→ **Your objective**: Among the records below, find the lines with the word "Hidle" and copy them.

→ **Data for the task**:

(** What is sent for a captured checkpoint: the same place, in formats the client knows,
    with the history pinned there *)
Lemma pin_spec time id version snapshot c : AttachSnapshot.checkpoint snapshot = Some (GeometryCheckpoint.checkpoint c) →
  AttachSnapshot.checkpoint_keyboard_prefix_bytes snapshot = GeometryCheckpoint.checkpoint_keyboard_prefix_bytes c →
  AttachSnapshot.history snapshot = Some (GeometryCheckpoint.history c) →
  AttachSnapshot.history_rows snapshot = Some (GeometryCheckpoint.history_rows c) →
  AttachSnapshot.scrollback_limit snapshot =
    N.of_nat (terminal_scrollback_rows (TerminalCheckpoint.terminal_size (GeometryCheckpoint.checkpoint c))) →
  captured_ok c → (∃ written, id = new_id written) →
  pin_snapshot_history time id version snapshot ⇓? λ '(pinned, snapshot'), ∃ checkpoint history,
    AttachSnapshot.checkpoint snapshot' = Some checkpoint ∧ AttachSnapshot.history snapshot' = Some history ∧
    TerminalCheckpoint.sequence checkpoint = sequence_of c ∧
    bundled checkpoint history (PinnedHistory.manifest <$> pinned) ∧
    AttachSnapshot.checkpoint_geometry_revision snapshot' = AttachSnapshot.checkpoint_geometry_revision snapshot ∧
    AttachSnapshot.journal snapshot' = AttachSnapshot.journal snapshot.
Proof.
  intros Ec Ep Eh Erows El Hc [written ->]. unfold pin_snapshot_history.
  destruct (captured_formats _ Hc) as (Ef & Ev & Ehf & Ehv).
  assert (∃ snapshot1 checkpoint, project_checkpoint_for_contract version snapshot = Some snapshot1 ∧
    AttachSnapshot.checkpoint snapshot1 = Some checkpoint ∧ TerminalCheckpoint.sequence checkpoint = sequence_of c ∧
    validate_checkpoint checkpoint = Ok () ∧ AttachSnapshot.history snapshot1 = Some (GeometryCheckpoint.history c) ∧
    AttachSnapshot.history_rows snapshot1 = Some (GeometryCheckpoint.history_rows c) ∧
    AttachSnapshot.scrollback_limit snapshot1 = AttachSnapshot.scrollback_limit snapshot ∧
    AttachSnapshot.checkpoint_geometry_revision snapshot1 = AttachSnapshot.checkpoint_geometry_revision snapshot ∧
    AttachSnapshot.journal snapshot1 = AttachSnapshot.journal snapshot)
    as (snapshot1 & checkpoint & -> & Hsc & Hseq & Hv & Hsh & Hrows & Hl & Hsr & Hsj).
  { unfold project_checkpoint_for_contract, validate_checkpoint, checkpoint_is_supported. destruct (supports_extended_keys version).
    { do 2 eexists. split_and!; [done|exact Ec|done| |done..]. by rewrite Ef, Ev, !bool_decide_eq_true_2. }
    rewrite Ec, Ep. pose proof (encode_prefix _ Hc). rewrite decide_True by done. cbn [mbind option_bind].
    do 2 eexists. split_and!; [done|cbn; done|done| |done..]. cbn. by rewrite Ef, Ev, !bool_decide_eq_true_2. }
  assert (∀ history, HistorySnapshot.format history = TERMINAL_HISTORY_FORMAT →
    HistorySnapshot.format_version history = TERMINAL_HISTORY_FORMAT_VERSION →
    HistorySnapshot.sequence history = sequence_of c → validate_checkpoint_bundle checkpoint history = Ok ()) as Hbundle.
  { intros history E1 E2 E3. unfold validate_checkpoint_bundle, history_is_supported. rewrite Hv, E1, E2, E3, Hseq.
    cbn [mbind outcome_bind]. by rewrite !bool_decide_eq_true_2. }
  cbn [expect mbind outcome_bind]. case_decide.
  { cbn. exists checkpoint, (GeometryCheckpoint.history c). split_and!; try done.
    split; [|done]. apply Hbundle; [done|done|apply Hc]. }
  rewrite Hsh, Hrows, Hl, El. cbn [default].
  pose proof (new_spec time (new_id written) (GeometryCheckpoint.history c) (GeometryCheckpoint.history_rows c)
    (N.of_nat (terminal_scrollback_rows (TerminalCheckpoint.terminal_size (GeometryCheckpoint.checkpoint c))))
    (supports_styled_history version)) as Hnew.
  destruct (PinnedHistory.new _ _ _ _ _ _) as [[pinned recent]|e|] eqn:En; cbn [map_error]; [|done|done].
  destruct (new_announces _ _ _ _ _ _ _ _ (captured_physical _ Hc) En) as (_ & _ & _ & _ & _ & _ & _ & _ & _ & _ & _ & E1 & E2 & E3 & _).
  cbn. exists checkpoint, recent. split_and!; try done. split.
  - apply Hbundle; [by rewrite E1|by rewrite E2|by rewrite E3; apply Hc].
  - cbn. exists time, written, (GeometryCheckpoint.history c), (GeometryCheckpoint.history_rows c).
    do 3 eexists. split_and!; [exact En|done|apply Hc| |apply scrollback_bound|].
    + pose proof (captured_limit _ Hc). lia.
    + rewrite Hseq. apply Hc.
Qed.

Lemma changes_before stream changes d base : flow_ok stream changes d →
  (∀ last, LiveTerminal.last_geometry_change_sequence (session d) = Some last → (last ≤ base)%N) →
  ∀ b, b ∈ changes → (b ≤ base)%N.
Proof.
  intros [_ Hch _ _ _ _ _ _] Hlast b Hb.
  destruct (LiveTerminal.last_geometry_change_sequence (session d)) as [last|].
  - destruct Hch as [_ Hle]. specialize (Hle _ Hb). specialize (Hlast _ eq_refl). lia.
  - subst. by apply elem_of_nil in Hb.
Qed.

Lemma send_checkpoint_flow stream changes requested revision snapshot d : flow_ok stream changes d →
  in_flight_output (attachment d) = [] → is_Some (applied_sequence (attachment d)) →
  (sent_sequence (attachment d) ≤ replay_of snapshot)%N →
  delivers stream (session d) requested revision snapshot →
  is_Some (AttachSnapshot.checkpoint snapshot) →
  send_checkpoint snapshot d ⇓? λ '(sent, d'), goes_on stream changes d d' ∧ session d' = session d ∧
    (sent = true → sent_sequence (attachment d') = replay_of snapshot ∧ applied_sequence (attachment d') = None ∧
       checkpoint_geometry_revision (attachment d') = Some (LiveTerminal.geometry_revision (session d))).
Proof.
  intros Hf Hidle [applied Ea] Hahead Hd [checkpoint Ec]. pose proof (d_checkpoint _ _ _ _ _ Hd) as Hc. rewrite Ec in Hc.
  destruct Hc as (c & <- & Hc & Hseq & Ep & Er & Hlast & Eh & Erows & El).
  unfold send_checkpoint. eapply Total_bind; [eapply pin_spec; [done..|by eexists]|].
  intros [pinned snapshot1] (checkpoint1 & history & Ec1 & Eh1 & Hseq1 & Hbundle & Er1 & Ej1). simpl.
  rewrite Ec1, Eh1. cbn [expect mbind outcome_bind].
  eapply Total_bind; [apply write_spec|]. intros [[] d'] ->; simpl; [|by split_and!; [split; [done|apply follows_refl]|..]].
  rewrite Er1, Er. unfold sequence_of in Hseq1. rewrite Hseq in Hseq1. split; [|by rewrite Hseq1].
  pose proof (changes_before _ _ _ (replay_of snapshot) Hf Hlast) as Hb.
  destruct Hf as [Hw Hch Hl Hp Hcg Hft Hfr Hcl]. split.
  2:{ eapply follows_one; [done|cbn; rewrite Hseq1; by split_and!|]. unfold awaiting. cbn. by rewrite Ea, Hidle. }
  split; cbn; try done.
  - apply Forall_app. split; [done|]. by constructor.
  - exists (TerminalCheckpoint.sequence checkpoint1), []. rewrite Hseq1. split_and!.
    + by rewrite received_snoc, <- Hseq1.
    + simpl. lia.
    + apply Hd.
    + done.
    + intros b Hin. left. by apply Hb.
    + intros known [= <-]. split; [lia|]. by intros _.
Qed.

→ **Answer**:
  intros Hf Hidle [applied Ea] Hahead Hd [checkpoint Ec]. pose proof (d_checkpoint _ _ _ _ _ Hd) as Hc. rewrite Ec in Hc.
  2:{ eapply follows_one; [done|cbn; rewrite Hseq1; by split_and!|]. unfold awaiting. cbn. by rewrite Ea, Hidle. }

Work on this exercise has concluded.